Evaluating Prompting Strategies with MedGemma for Medical Order Extraction
Abhinand Balachandran, Bavana Durgapraveen, Gowsikkan Sikkan Sudhagar, Vidhya Varshany J S, Sriram Rajkumar
TL;DR
This work tackles the problem of extracting structured medical orders from doctor-patient conversations to reduce documentation burden and improve patient safety. It systematically compares three prompting paradigms (1-Shot, ReAct, and Agentic Workflow) using MedGemma models (4B and 27B) on the MEDIQA-OE 2025 SIMORD-derived data. The findings show that, for manually annotated transcripts, a simple 1-Shot prompt consistently outperforms more complex reasoning frameworks, with larger models offering additional gains. The study highlights the importance of data characteristics in prompting strategy selection and suggests validating these approaches on noisier, real-world transcripts in future work. The results provide actionable guidance for clinical information extraction under different data conditions and prompting settings.
Abstract
The accurate extraction of medical orders from doctor-patient conversations is a critical task for reducing clinical documentation burdens and ensuring patient safety. This paper details our team submission to the MEDIQA-OE-2025 Shared Task. We investigate the performance of MedGemma, a new domain-specific open-source language model, for structured order extraction. We systematically evaluate three distinct prompting paradigms: a straightforward one-Shot approach, a reasoning-focused ReAct framework, and a multi-step agentic workflow.

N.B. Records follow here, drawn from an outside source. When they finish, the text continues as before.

(* ===== verification/WaitStubs.v ===== *)
(** Every synchronization call keeps the scheduler's invariant (WaitApi.v,
    WaitInv.v). *)

From S2P Require Import Prelude Text Regs Mmu Sched Threads ThreadsInv WaitApi WaitInv.

Section stubs.
Context `{CpuRest}.

(** * Inverting a call *)

Lemma stub_bind_ok {A B} (c : Stub A) (f : A -> Stub B) h h' b :
  (c ≫= f) h = (h', Ok b) -> exists h1 a, c h = (h1, Ok a) /\ f a h1 = (h', Ok b).
Proof.
  unfold mbind, stub_bind. destruct (c h) as [h1 [a|e|]]; [|done|done]. intros Hf. by exists h1, a.
Qed.

Lemma stub_ret_ok {A} (a b : A) h h' : (mret a : Stub A) h = (h', Ok b) -> h' = h /\ b = a.
Proof. by intros [= <- <-]. Qed.

Lemma stub_lift_ok {A} (g : Mmu -> HostState -> res Win32Error A) h h' a : lift g h = (h', Ok a) ->
  h' = h /\ g (h_mmu h) (h_state h) = Ok a.
Proof. by intros [= <- Hg]. Qed.

Lemma load32_range m a v : load32 m a = Ok v -> in_range 32 v.
Proof.
  unfold load32. intros Hv. do 4 apply res_bind_ok in Hv as (? & _ & Hv). injection Hv as <-.
  apply (from_le_range [_; _; _; _]).
Qed.

Lemma arg_ok nm cpu n h h' a : arg nm cpu n h = (h', Ok a) -> h' = h /\ in_range 32 a.
Proof.
  intros [-> E]%stub_lift_ok. split; [done|]. unfold arg_dword in E.
  destruct (load32 _ _) as [v| |] eqn:Ev; [|done|done]. injection E as <-. by apply load32_range in Ev.
Qed.

Lemma get_state_ok h h' s : get_state h = (h', Ok s) -> h' = h /\ s = h_state h.
Proof. by intros [= <- <-]. Qed.

Lemma set_state_ok f h h' u : set_state f h = (h', Ok u) -> h' = {| h_mmu := h_mmu h; h_state := f (h_state h) |}.
Proof. by intros [= <-]. Qed.

Lemma store_ok nm c h h' u : store nm c h = (h', Ok u) -> h_state h' = h_state h.
Proof. unfold store. destruct (c (h_mmu h)) as [m [[]| |]]; intros [= <- _] || intros [=]; done. Qed.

Our experiments reveal that while more complex frameworks like ReAct and agentic flows are powerful, the simpler one-shot prompting method achieved the highest performance on the official validation set. We posit that on manually annotated transcripts, complex reasoning chains can lead to "overthinking" and introduce noise, making a direct approach more robust and efficient. Our work provides valuable insights into selecting appropriate prompting strategies for clinical information extraction in varied data conditions.